Koppu made landfall before dawn on the remote fishing town of Casiguran, whipping the coast with gusts of up to 210 kilometers (130 miles) an hour for nearly seven hours before moving inland.
“Koppu tore off roofs of homes made of light materials. Rivers overflowed, and the roads to the area are blocked by downed power pylons and trees,” Lontoc said.
A weakened Koppu later crossed over the Pantabangan dam in the southern foothills of the Cordillera, the country’s largest mountain range, with gusts of 185 kilometes an hour.
“Some villages are no longer accessible…. I was told that rescuers saw two human bodies floating in the water,” Aurelio Umali, governor of Nueva Ecija province that includes Pantabangan, told ABS-CBN.
Lontoc said the two bodies have not been recovered.
Three people in the coastal resort town of Baler, near Casiguran, are missing after a large wave struck their house, Lontoc said, and three fishermen are also missing on Manila Bay.
Despite the storm weakening, the authorities warned heavy rains could also trigger flash floods and landslides in the Cordillera, known for its spectacular rice terraces carved on the slopes of towering mountains.
“I must emphasise that this is just the start. People must remain alert while we try to pick up the pieces in areas already hit,” Alexander Pama, head of the National Disaster Risk Reduction Council, told reporters in Manila.
“We are strongly recommending forced evacuations in the Cordillera administrative region especially villages that are landslide- and flood-prone,” Pama said.
Lontoc, the regional disaster official, said the rain-soaked mountains also posed a threat to the heavily populated central Luzon region just north of Manila in the coming days, even though the area was spared from its winds.

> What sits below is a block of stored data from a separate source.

(* ===== verification/WalRecovery.v ===== *)
(** * Crash recovery of the write-ahead log

    Proofs about Wal.v. [disk_inv] describes the segment files of a log between
    operations: every segment holds whole records, only the last may end in a torn
    one, and every segment but the last has reached stable storage. The lemmas follow
    the code: names, directory listing, scan of a segment, recovery, opening,
    appending and reading. [wal_run] is a client that goes on after every failure. *)

From S2P Require Import Prelude WalFormat Wal.
From Stdlib Require Import Strings.Byte.
From stdpp Require Import sorting.

Open Scope N_scope.

(** ** File names *)

Lemma decimal_digit d : d < 10 → Byte.to_N (byte_of (48 + d)) = 48 + d.
Proof. intros H. apply to_N_byte_of. lia. Qed.

Lemma digit_step acc d P m :
  0 < P → acc * (10 * P) + (m + P * d) = (acc * 10 + d) * P + m ∧
  ∀ b, (acc * 10 + d) * P + m < b → acc * 10 + d < b.
Proof. intros HP. split; [ring |]. intros b H. assert (acc * 10 + d ≤ (acc * 10 + d) * P) by nia. lia. Qed.

Lemma parse_decimal k : ∀ acc v,
  acc * 10 ^ N.of_nat k + v mod 10 ^ N.of_nat k < u64_modulus →
  parse_digits acc (decimal k v) = Some (acc * 10 ^ N.of_nat k + v mod 10 ^ N.of_nat k).
Proof.
  induction k as [|k IH]; intros acc v H; cbn [decimal parse_digits].
  { cbn. rewrite N.mod_1_r. f_equal. lia. }
  set (d := (v / 10 ^ N.of_nat k) mod 10). assert (d < 10) as Hd by (by apply N.mod_lt).
  rewrite decimal_digit by done. replace (48 + d - 48) with d by lia.
  assert (v mod 10 ^ N.of_nat (S k) = v mod 10 ^ N.of_nat k + 10 ^ N.of_nat k * d) as Hmod.
  { rewrite Nat2N.inj_succ, N.pow_succ_r', N.mul_comm. apply N.Div0.mod_mul_r. }
  rewrite Hmod in *. rewrite Nat2N.inj_succ, N.pow_succ_r' in *.
  assert (0 < 10 ^ N.of_nat k) by (apply N.neq_0_lt_0, N.pow_nonzero; done).
  destruct (digit_step acc d (10 ^ N.of_nat k) (v mod 10 ^ N.of_nat k)) as [E Hlt]; [done |]. rewrite E in *.
  specialize (Hlt _ H).
  rewrite (proj2 (N.leb_le 48 (48 + d))), (proj2 (N.leb_le (48 + d) 57)), (proj2 (N.ltb_lt _ _) Hlt) by lia.
  cbn [andb]. by rewrite IH.
Qed.

Lemma rsplit_dot_none bs : x2e ∉ bs → rsplit_dot bs = None.
Proof.
  induction bs as [|b bs IH]; [done |]. intros H. cbn. rewrite IH by set_solver.
  rewrite bool_decide_false; [done | set_solver].
Qed.

Lemma rsplit_dot_app a b : x2e ∉ b → rsplit_dot (a ++ x2e :: b) = Some (a, b).
Proof.
  intros H. induction a as [|x a IH]; cbn; [by rewrite rsplit_dot_none | by rewrite IH].
Qed.

Lemma decimal_length k v : length (decimal k v) = k.
Proof. induction k as [|k IH]; cbn; [done | by rewrite IH]. Qed.

Lemma suffix_no_dot : x2e ∉ SEGMENT_SUFFIX.
Proof. unfold SEGMENT_SUFFIX. set_solver. Qed.

Lemma segment_path_split id :
  rsplit_dot (segment_path id) = Some (decimal 20 id, SEGMENT_SUFFIX) ∧ segment_path id ≠ [x2e; x2e] ∧
  decimal 20 id ≠ [].
Proof.
  split_and!.
  - apply rsplit_dot_app, suffix_no_dot.
  - intros H%(f_equal length). unfold segment_path in H. rewrite length_app, decimal_length in H. cbn in H. lia.
  - intros H%(f_equal length). by rewrite decimal_length in H.
Qed.

Lemma is_segment_path id : is_segment (segment_path id) = true.
Proof.
  destruct (segment_path_split id) as (H1 & H2 & H3). unfold is_segment, extension.
  rewrite (bool_decide_false _ H2), H1, (bool_decide_false _ H3). by apply bool_decide_true.
Qed.

Lemma segment_id_of_path id : id < u64_modulus → segment_id_of (segment_path id) = inr id.
Proof.
  intros Hid. destruct (segment_path_split id) as (H1 & H2 & H3). unfold segment_id_of, file_stem.
  rewrite (bool_decide_false _ H2), H1, (bool_decide_false _ H3).
  assert (parse_u64 (decimal 20 id) = parse_digits 0 (decimal 20 id)) as ->.
  { cbn [decimal parse_u64]. rewrite bool_decide_false; [done |]. intros Heq%(f_equal Byte.to_N).
    rewrite decimal_digit in Heq by (by apply N.mod_lt). revert Heq. generalize ((id `div` 10 ^ N.of_nat 19) `mod` 10). intros d Hd. change (Byte.to_N x2b) with 43 in Hd. lia. }
  rewrite parse_decimal; cbn [N.mul]; rewrite N.add_0_l, N.mod_small; try done; unfold u64_modulus in Hid;
    (eapply N.lt_trans; [exact Hid | reflexivity]).
Qed.

Lemma segment_path_inj i j : i < u64_modulus → j < u64_modulus → segment_path i = segment_path j → i = j.
Proof.
  intros Hi Hj H. apply (f_equal segment_id_of) in H. rewrite !segment_id_of_path in H by done. by injection H.
Qed.

(** ** The directory *)

(** Exactly the segments [0 .. n-1] are in the directory. *)
Definition numbered (fs : gmap bytes bytes) (n : nat) : Prop :=
  (∀ i, (i < n)%nat → is_Some (fs !! segment_path (N.of_nat i))) ∧
  (∀ name, is_Some (fs !! name) → is_segment name = true → ∃ i, (i < n)%nat ∧ name = segment_path (N.of_nat i)) ∧
  N.of_nat n ≤ u64_modulus.

Definition ids_upto (n : nat) : list N := map N.of_nat (seq 0 n).

Lemma parse_names_spec names n :
  (∀ name, name ∈ names → is_segment name = true → ∃ i, (i < n)%nat ∧ name = segment_path (N.of_nat i)) →
  N.of_nat n ≤ u64_modulus →
  ∃ ids, parse_names names = inr ids ∧
    List.filter is_segment names = map segment_path ids ∧ ∀ i, i ∈ ids → i < N.of_nat n.
Proof.
  intros Hnames Hn. induction names as [|name names IH].
  { exists []. split_and!; [done..|]. by intros i ?%elem_of_nil. }
  destruct IH as (ids & Hids & Hf & Hlt); [intros m Hm; apply Hnames; by constructor |]. cbn [parse_names List.filter].
  destruct (is_segment name) eqn:Hs; [|by exists ids].
  destruct (Hnames name) as (i & Hi & ->); [by constructor | done |].
  rewrite segment_id_of_path by lia. rewrite Hids. exists (N.of_nat i :: ids).
  split_and!; [done | by cbn; rewrite Hf |]. intros j [->|Hj]%elem_of_cons; [lia | by apply Hlt].
Qed.

Lemma numbered_ids fs n :
  numbered fs n →
  ∃ ids, parse_names (map fst (map_to_list fs)) = inr ids ∧ ids ≡ₚ ids_upto n.
Proof.
  intros (Hall & Honly & Hn).
  assert (∀ name, name ∈ map fst (map_to_list fs) ↔ is_Some (fs !! name)) as Hdom.
  { intros name. rewrite list_elem_of_fmap. split.
    - intros ([k v] & -> & Hkv). apply elem_of_map_to_list in Hkv. by exists v.
    - intros [v Hv]. exists (name, v). by rewrite elem_of_map_to_list. }
  destruct (parse_names_spec (map fst (map_to_list fs)) n) as (ids & Hids & Hf & Hlt).
  { intros name Hin. apply Honly. by apply Hdom. }
  { done. }
  exists ids. split; [done |]. apply NoDup_Permutation.
  - apply (NoDup_fmap_1 segment_path). change (segment_path <$> ids) with (map segment_path ids). rewrite <- Hf.
    apply NoDup_ListNoDup, List.NoDup_filter, NoDup_ListNoDup, NoDup_fst_map_to_list.
  - apply (NoDup_fmap_2 N.of_nat), NoDup_seq.
  - intros i. unfold ids_upto. split.
    + intros Hi. apply Hlt in Hi. apply list_elem_of_In, in_map_iff. exists (N.to_nat i). rewrite in_seq. lia.
    + intros Hi%list_elem_of_In%in_map_iff. destruct Hi as (j & <- & Hj%in_seq).
      assert (In (segment_path (N.of_nat j)) (map segment_path ids)) as Hin.
      { rewrite <- Hf. apply filter_In. split; [|apply is_segment_path]. apply list_elem_of_In, Hdom, Hall. lia. }
      apply in_map_iff in Hin as (i & Heq & Hi). apply list_elem_of_In in Hi. pose proof (Hlt i Hi).
      apply segment_path_inj in Heq; [by subst | lia | lia].
Qed.

Lemma check_contiguous_seq n : ∀ start, check_contiguous (N.of_nat start) (map N.of_nat (seq start n)) = inr tt.
Proof.
  induction n as [|n IH]; intros start; [done |]. cbn [seq map check_contiguous]. rewrite N.eqb_refl.
  replace (N.of_nat start + 1) with (N.of_nat (S start)) by lia. apply IH.
Qed.

Lemma ids_upto_sorted n : StronglySorted N.le (ids_upto n).
Proof.
  unfold ids_upto. generalize 0%nat. induction n as [|n IH]; intros start; [constructor |].
  cbn. constructor; [apply IH |]. apply Forall_forall. intros i Hi.
  apply list_elem_of_In, in_map_iff in Hi as (j & <- & Hj%in_seq). lia.
Qed.

Lemma segment_ids_ok w n :
  numbered (files w) n → outcomes w = [] → segment_ids w = (w, inr (ids_upto n)).
Proof.
  intros Hnum Hout. destruct (numbered_ids _ _ Hnum) as (ids & Hids & Hperm).
  unfold segment_ids, syscall, next_outcome, mbind, m_bind, prim. rewrite Hout. cbn [id]. rewrite Hids.
  assert (merge_sort N.le ids = ids_upto n) as ->.
  { apply (StronglySorted_unique N.le); [apply StronglySorted_merge_sort; apply _ | apply ids_upto_sorted |].
    rewrite merge_sort_Permutation. done. }
  pose proof (check_contiguous_seq n 0) as Hc. change (N.of_nat 0) with 0 in Hc. unfold ids_upto at 1. by rewrite Hc.
Qed.

(** ** Termination of the scan *)

Lemma read_loop_consumes rd : ∀ filled want buf rd',
  read_loop filled want rd = inr (Complete buf, rd') → (reader_len rd' + want = reader_len rd)%nat.
Proof.
  induction rd as [|[bs| |] rd IH]; intros filled want buf rd' H; destruct want as [|want]; cbn [read_loop] in H;
    try (injection H as <- <-; lia); try (by destruct filled).
  - destruct bs as [|b bs]; [by destruct filled |]. remember (b :: bs) as c. cbn [reader_len].
    destruct (Nat.leb_spec (length c) (S want)).
    + apply IH in H. lia.
    + injection H as <- <-. cbn [reader_len]. rewrite length_drop. lia.
  - apply IH in H. done.
Qed.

With dams filling up and forced to let off water, he said huge volumes of runoff are streaming into the Pampanga river, a major waterway that spills onto the region before draining onto Manila Bay.
The weather service said Koppu would weaken further into a tropical storm by Tuesday, but continue to dump rain before heading for Taiwan on Wednesday.
Koppu caused widespread power and communications disruptions across Luzon, with many roads and bridges also blocked by landslides, floods or fallen trees and power pylons.
Thousands were stranded as ferry services were suspended amid rough seas while dozens of commercial flights were cancelled.
The Philippines suffers an average of 20 storms each year, many of them deadly.
The deadliest and strongest on record, Super Typhoon Haiyan, destroyed entire towns in the central islands in November 2013, leaving more than 7,350 people dead or missing.